YOUR ASSIGNMENT: Of the entries below, restate word for word only the section that runs from the line with "destruct Hlast as" to the line with "- split; [done|].", counting both ends.

RECORDS TO PROCESS:

(* ===== verification/ParcelProps.v ===== *)
(** * ParcelProps: the properties of the parcel

    The theorems a client of [class Parcel] relies on, with an instance of
    each at a concrete input, and the behaviours that modelling found to break
    them. *)

From S2P Require Import Prelude Parcel ParcelInv ParcelTyped ParcelString ParcelVector.
From S2P Require Import ParcelObject ParcelMessage ParcelUse.
From stdpp Require Import sorting.
Open Scope Z_scope.

#[local] Instance check_on : ParcelConfig := {| PARCEL_OBJECT_CHECK := true |}.

(** The invariant of a concrete fresh parcel. *)
Lemma fresh_wf id : parcel_wf heap_limit (Parcel_ctor None id).
Proof. apply newParcel_wf, default_allocator_ok. Defined.

(** A call that returns, and one that returns true, found by evaluation. *)
Definition returns {A} (r : option (A * Parcel)) (test : A -> bool) : bool :=
  match r with Some (a, _) => test a | None => false end.

Lemma returns_true (r : option (bool * Parcel)) : returns r id = true -> exists p, r = Some (true, p).
Proof. destruct r as [[[] p]|]; [by exists p|done..]. Defined.

Lemma returns_false (r : option (bool * Parcel)) : returns r negb = true -> exists p, r = Some (false, p).
Proof. destruct r as [[[] p]|]; [done|by exists p|done]. Defined.

Lemma returns_some {A} (r : option (A * Parcel)) :
  returns r (fun _ => true) = true -> exists a p, r = Some (a, p).
Proof. destruct r as [[a p]|]; [by exists a, p|done]. Defined.

(** C1: every message of scalars, strings and vectors that fits into the
    default capacity can be written to a fresh parcel, occupies exactly the
    bytes of its items, and the matching reads give the same message back and
    leave nothing unread. *)
Theorem message_roundtrip `{LibcOk} `{SecurecOk} `{ParcelConfig} (m : list item) (id : Z) :
  Forall item_ok m -> zlen (message_bytes m) <= DEFAULT_CPACITY -> DEFAULT_CPACITY <= heap_limit ->
  exists p q, write_message m (Parcel_ctor None id) = Some (true, p) /\
    content p = message_bytes m /\
    read_message (shape_of <$> m) p = Some (Some m, q) /\
    GetReadableBytes q = 0 /\ content q = content p.
Proof. apply message_fits. Qed.

Definition demo_message : list item :=
  [IScalar CInt32 (-7); IString [104; 105]; IVector CBool [1; 0; 1]; IUnaligned NUint16 65535;
   IStringVector [[97]; []]; IString16 [8364]; IScalar CDouble (2 ^ 62)].

Lemma message_roundtrip_witness :
  exists p q, write_message demo_message (Parcel_ctor None 0) = Some (true, p) /\
    content p = message_bytes demo_message /\
    read_message (shape_of <$> demo_message) p = Some (Some demo_message, q) /\
    GetReadableBytes q = 0 /\ content q = content p.
Proof.
  apply (message_roundtrip demo_message 0); [|by vm_compute|by vm_compute].
  repeat constructor; try (by vm_compute); unfold is_byte; lia.
Defined.

(** C4: no sequence of calls of the public methods other than [SetDataSize], in
    which pointer arguments are null or point to as much memory as the call
    says, allocators keep their contract, [Marshalling] functions only append
    bytes and [Unmarshalling] functions leave a valid parcel ([cmd_ok]), reads or
    writes outside the parcel's blocks, and after every sequence the cursors and
    sizes describe the block that is there. [SetDataSize], and a [Marshalling]
    that writes remote objects of its own, can overrun the block: see
    [SetDataSize_overrun] and [WriteRemoteObject_overrun]. *)
Theorem use_is_memory_safe `{LibcOk} `{SecurecOk} `{ParcelConfig} (cs : list cmd) (id : Z) :
  Forall (cmd_ok heap_limit) cs ->
  exists p, run cs (Parcel_ctor None id) = Some (tt, p) /\ parcel_wf heap_limit p.
Proof.
  intros Hcs. destruct (run_safe heap_limit cs Hcs (Parcel_ctor None id)) as ([] & p & E & Hp).
  - apply newParcel_wf, default_allocator_ok.
  - by exists p.
Qed.
Lemma lost_alive_ok N S n rc o :
  counter_ok S n rc -> callback_ rc = Some o -> 0 < S o <= N -> 0 <= n <= N -> N <= MAX_REFS ->
  atomicAttempt_ rc <= N -> atomicStrong_ rc <> 1 \/ lifetime_extended rc = true ->
  match released (lost rc) with
  | Some rc' => callback_ rc' = Some o /\ counter_ok (<[o := S o - 1]> S) n rc' /\
                atomicAttempt_ rc' = atomicAttempt_ rc
  | None => n = 0 /\ S o = 1
  end.
Proof.
  intros [Ha Hr Hp Hst] Hcb HS Hn HN HA Hlast. rewrite Hcb in Hst.
  destruct Hst as (_ & Hw & Hst). unfold MAX_REFS, INITIAL_PRIMARY_VALUE in *.
  unfold released, lost. simpl. destruct (Z.eqb_spec (atomicWeak_ rc) 1) as [E|E].
  - unfold after_last, without_object, drop_ref. cbn -[Z.eqb]. rewrite Hcb.
    change (lifetime_extended (set_weak _ _)) with (lifetime_extended rc).
    destruct Hlast as [?| ->]; [lia|]. cbn -[Z.eqb].
    replace (atomicWeak_ rc - 1) with 0 by lia. cbn -[Z.sub].
    destruct (Z.eqb_spec (atomicRefCount_ rc) 1); [|lia]. lia.
  - split; [done|]. split; [|done]. split; try done. cbn -[Z.eqb]. rewrite Hcb, fn_lookup_insert.
    split_and!; [lia|lia|]. right. split; [lia|].
    destruct (Z.eq_dec (S o + atomicAttempt_ rc) 1); [right|left; lia].
    split; [|lia]. change (lifetime_extended (set_weak _ _)) with (lifetime_extended rc).
    destruct Hlast; [lia|done].
Qed.

Lemma lost_dead_ok N S n rc o :
  counter_ok S n rc -> callback_ rc = Some o -> 0 < S o <= N -> 0 <= n <= N -> N <= MAX_REFS ->
  atomicAttempt_ rc <= N -> atomicStrong_ rc = 1 -> lifetime_extended rc = false ->
  without_object (lost rc) = Some (set_callback (lost rc) None) /\ S o = 1 /\
  match released (set_callback (lost rc) None) with
  | Some rc' => callback_ rc' = None /\ counter_ok (<[o := S o - 1]> S) n rc' /\
                atomicAttempt_ rc' = atomicAttempt_ rc
  | None => n = 0
  end.
Proof.
  intros [Ha Hr Hp Hst] Hcb HS Hn HN HA Hone Hext. rewrite Hcb in Hst.
  destruct Hst as (_ & Hw & Hst). unfold MAX_REFS, INITIAL_PRIMARY_VALUE in *.
  assert (S o = 1 /\ atomicAttempt_ rc = 0) as [HS1 HA0] by (destruct Hst as [[? ?]|[? _]]; lia).
  split; [|split; [done|]].
  - unfold without_object, lost. cbn -[Z.eqb]. change (lifetime_extended (set_strong _ _)) with (lifetime_extended rc).
    by rewrite Hext, Hone.
  - unfold released, lost. simpl. destruct (Z.eqb_spec (atomicWeak_ rc) 1) as [E|E].
    + unfold after_last, drop_ref. cbn -[Z.eqb].
      change (lifetime_extended (set_weak _ _)) with (lifetime_extended rc). rewrite Hext, Hone. simpl.
      destruct (Z.eqb_spec (atomicRefCount_ rc) 1); [|lia]. lia.
    + split; [done|]. split; [|done]. split; try done. cbn -[Z.eqb]. split_and!; try done; lia.
Qed.

Lemma held_alive N S W h o :
  inv N S W h -> 0 < S o -> exists r, objects h !! o = Some r.
Proof.
  intros Hi HS. destruct (objects h !! o) as [r|] eqn:E; [by exists r|].
  pose proof (inv_S _ _ _ _ Hi o E). lia.
Qed.

(** The end of [DecStrongRef]: the weak count follows the strong one. *)
Lemma DecWeak_after N S W h h1 c rc rc1 o om :
  inv N S W h -> counters h !! c = Some rc -> callback_ rc = Some o -> 0 < S o ->
  became h h1 c (Some rc1) om ->
  om = (match callback_ rc1 with Some _ => objects h | None => delete o (objects h) end) ->
  (callback_ rc1 = Some o /\ (atomicWeak_ rc1 = 1 -> lifetime_extended rc1 = true) \/ callback_ rc1 = None) ->
  0 < atomicWeak_ rc1 < 2 ^ 30 -> 0 < atomicRefCount_ rc1 < 2 ^ 30 ->
  match released rc1 with
  | Some rc' => callback_ rc' = callback_ rc1 /\ counter_ok (<[o := S o - 1]> S) (nweak h c) rc' /\
                atomicAttempt_ rc' <= N
  | None => nweak h c = 0
  end ->
  S o <= N -> (released rc1 ≫= callback_ = None -> S o = 1) ->
  exists h2, DecWeakRefCount c h1 = Some (atomicWeak_ rc1, h2) /\
    inv N (<[o := S o - 1]> S) W h2 /\ weaks h2 = weaks h /\
    objects h2 = match released rc1 ≫= callback_ with Some _ => objects h | None => delete o (objects h) end.
Proof.
  intros Hi Hc Hcb HS B -> Hrc1 Hw Hr Hrel HN Hlast. pose proof B as (Ec & Eo & Ew & En).
  pose proof (inv_back _ _ _ _ Hi c rc o Hc Hcb) as Ho.
  destruct (DecWeakRefCount_became h1 c rc1) as (h2 & E2 & Ec2 & Eo2 & Ew2 & En2); try done.
  { by eapply became_lookup. }
  { intros o' Hcb'. destruct Hrc1 as [[Hk Hext]|]; [|congruence]. assert (o' = o) as -> by congruence.
    rewrite Eo, Hk. split; [done|]. intros E. by rewrite Hext. }
  exists h2. split; [done|].
  assert (objects h2 = match released rc1 ≫= callback_ with Some _ => objects h | None => delete o (objects h) end) as Eobj.
  { rewrite Eo2. unfold object_after. destruct Hrc1 as [[Hk _]|Hk]; rewrite Hk in *.
    - destruct (released rc1 ≫= callback_); by rewrite Eo.
    - rewrite Eo. destruct (released rc1) as [rc'|]; [|done]. destruct Hrel as (Hk' & _).
      simpl. by rewrite Hk'. }
  split_and!; [|by rewrite Ew2|done].
  apply (inv_shrink N S _ W W h h2 c rc (released rc1) None); try done.
  - by rewrite Ec2, (counter_after_became _ _ _ _ _ _ B).
  - by rewrite Ew2.
  - rewrite Eobj. unfold object_after. by rewrite Hcb.
  - by rewrite En2.
  - destruct (released rc1) as [rc'|]; [|done]. destruct Hrel as (Hk & Hok & Ha). split; [|done].
    destruct Hrc1 as [[Hk' _]|Hk']; [left|right]; congruence.
  - intros o' E. rewrite Hcb in E. simplify_eq. rewrite fn_lookup_insert. split; [lia|].
    intros El. specialize (Hlast El). lia.
  - intros o' E. rewrite fn_lookup_insert_ne; [done|congruence].
Qed.

(** Whether giving up a strong reference ends the object. *)
Definition last_reference (S : Z -> Z) (n : Z) (rc : RefCounter) (o : Z) : Prop :=
  S o + atomicAttempt_ rc = 1 /\ (lifetime_extended rc = false \/ n = 0).

Lemma DecStrongRef_spec N S W h o :
  inv N S W h -> N <= MAX_REFS -> 0 < S o ->
  exists h' c rc, DecStrongRef o h = Some (tt, h') /\ inv N (<[o := S o - 1]> S) W h' /\
    weaks h' = weaks h /\
    objects h !! o = Some (Some c) /\ counters h !! c = Some rc /\
    (last_reference S (nweak h c) rc o -> objects h' = delete o (objects h)) /\
    (~ last_reference S (nweak h c) rc o -> objects h' = objects h).
Proof.
  intros Hi HN HS. destruct (held_alive N S W h o Hi HS) as [r Ho].
  destruct (inv_alive N S W h o r Hi Ho) as (c & rc & -> & Hc & Hcb & Hok & Hn & Ha & HSN).
  destruct (counter_bounds N S _ rc o Hok Hcb) as (Bs & Bw & Br); try lia.
  pose proof (ok_state _ _ _ Hok) as Hst. rewrite Hcb in Hst. destruct Hst as (_ & Hwk & Hst).
  assert (atomicStrong_ rc = S o + atomicAttempt_ rc) as Hs by lia.
  assert (atomicStrong_ rc <> INITIAL_PRIMARY_VALUE) as Hne.
  { unfold MAX_REFS, INITIAL_PRIMARY_VALUE in *. lia. }
  unfold DecStrongRef. rewrite (with_refs_eq o tt _ h c Ho).
  hstep (DecStrongRefCount_eq h c rc Hc ltac:(lia) Hne). fold (lost rc).
  set (h1 := upd h c (lost rc)).
  assert (counters h1 !! c = Some (lost rc)) as Hc1 by apply lookup_upd.
  destruct (decide (atomicStrong_ rc = 1 /\ lifetime_extended rc = false)) as [[Hone Hext]|Hnot].
  - destruct (lost_dead_ok N S _ rc o Hok Hcb) as (Ewo & HS1 & Hrel); try done; try lia.
    destruct (call_callback_became (log h1 (OnLastStrongRef o)) c (lost rc) o) as (h2 & E2 & B2); try done.
    rewrite Ewo in B2.
    assert (became h h2 c (Some (set_callback (lost rc) None)) (delete o (objects h))) as B.
    { destruct B2 as (F1 & F2 & F3 & F4). split_and!; try done. rewrite F1. simpl. by rewrite insert_insert_eq. }
    destruct (DecWeak_after N S W h h2 c rc _ o _ Hi Hc Hcb HS B) as (h3 & E3 & Hi3 & Ew3 & Eo3); try done; try lia.
    { by right. }
    { simpl. lia. }
    { destruct (released _) as [rc'|]; [|done]. destruct Hrel as (? & ? & ->). split_and!; try done. lia. }
    rewrite Hone. change (1 =? 1) with true. cbv iota.
    rewrite (hm_bind_eq _ _ h1 tt h2).
    2:{ unfold emit. rewrite (hm_bind_eq _ _ _ tt (log h1 (OnLastStrongRef o)) eq_refl).
        rewrite (hm_bind_eq _ _ _ _ _ (extended_eq (log h1 (OnLastStrongRef o)) c (lost rc) Hc1)).
        change (lifetime_extended (lost rc)) with (lifetime_extended rc). by rewrite Hext. }
    rewrite (hm_bind_eq _ _ _ _ _ E3). exists h3, c, rc. split_and!; try done.
    + intros _. rewrite Eo3. destruct (released _) as [rc'|]; [|done]. destruct Hrel as (Hk & _).
      simpl. by rewrite Hk.
    + intros Hl. exfalso. apply Hl. split; [lia|by left].
  - assert (atomicStrong_ rc <> 1 \/ lifetime_extended rc = true) as Hl.
    { destruct (lifetime_extended rc); [by right|left]. intros ?. by apply Hnot. }
    pose proof (lost_alive_ok N S _ rc o Hok Hcb ltac:(lia) ltac:(lia) HN ltac:(lia) Hl) as Hrel.
    set (h2 := if atomicStrong_ rc =? 1 then log h1 (OnLastStrongRef o) else h1).
    assert (became h h2 c (Some (lost rc)) (objects h)) as B by (unfold h2; by destruct (_ =? 1)).
    destruct (DecWeak_after N S W h h2 c rc _ o _ Hi Hc Hcb HS B) as (h3 & E3 & Hi3 & Ew3 & Eo3); try done; try lia.
    { simpl. by rewrite Hcb. }
    { left. split; [done|]. simpl. change (lifetime_extended (lost rc)) with (lifetime_extended rc).
      intros. destruct Hl; [|done]. lia. }
    { simpl. lia. }
    { destruct (released _) as [rc'|]; [|by destruct Hrel]. destruct Hrel as (? & ? & ->).
      split_and!; [by simpl; congruence|done|lia]. }
    { destruct (released _) as [rc'|]; [|by destruct Hrel]. destruct Hrel as (Hk & _). simpl. by rewrite Hk. }
    rewrite (hm_bind_eq _ _ h1 tt h2).
    2:{ unfold h2. destruct (_ =? 1) eqn:E1; [|done]. unfold emit.
        rewrite (hm_bind_eq _ _ _ tt (log h1 (OnLastStrongRef o)) eq_refl).
        rewrite (hm_bind_eq _ _ _ _ _ (extended_eq (log h1 (OnLastStrongRef o)) c (lost rc) Hc1)).
        change (lifetime_extended (lost rc)) with (lifetime_extended rc).
        destruct Hl as [?| ->]; [|done]. apply Z.eqb_eq in E1. lia. }
    rewrite (hm_bind_eq _ _ _ _ _ E3). exists h3, c, rc. split_and!; try done; rewrite Eo3.
    + intros [Hk1 Hk2]. destruct (released (lost rc)) as [rc'|] eqn:Er; [|done]. exfalso.
      revert Er. unfold released, lost, after_last, without_object, drop_ref. simpl.
      assert (lifetime_extended rc = true) by (destruct Hl; [lia|done]).
      destruct Hk2 as [?|Hn0]; [congruence|]. rewrite Hwk, Hn0.
      replace (S o + atomicAttempt_ rc + 0) with 1 by lia. simpl.
      change (lifetime_extended (set_weak _ _)) with (lifetime_extended rc).
      replace (lifetime_extended rc) with true by done. simpl. rewrite Hcb. simpl.
      assert (atomicRefCount_ rc = 1) as -> by (rewrite (ok_ref _ _ _ Hok); lia). done.
    + intros Hk. destruct (released (lost rc)) as [rc'|] eqn:Er.
      * destruct Hrel as (Hk' & _). simpl. by rewrite Hk'.
      * exfalso. apply Hk. destruct Hrel as [Hn0 HS1]. split; [|by right].
        revert Er. unfold released, lost. simpl. destruct (Z.eqb_spec (atomicWeak_ rc) 1); [lia|done].
Qed.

SOLUTION FOR THIS TASK:
    destruct Hlast as [?| ->]; [lia|]. cbn -[Z.eqb].
    replace (atomicWeak_ rc - 1) with 0 by lia. cbn -[Z.sub].
    destruct (Z.eqb_spec (atomicRefCount_ rc) 1); [|lia]. lia.
  - split; [done|]. split; [|done]. split; try done. cbn -[Z.eqb]. rewrite Hcb, fn_lookup_insert.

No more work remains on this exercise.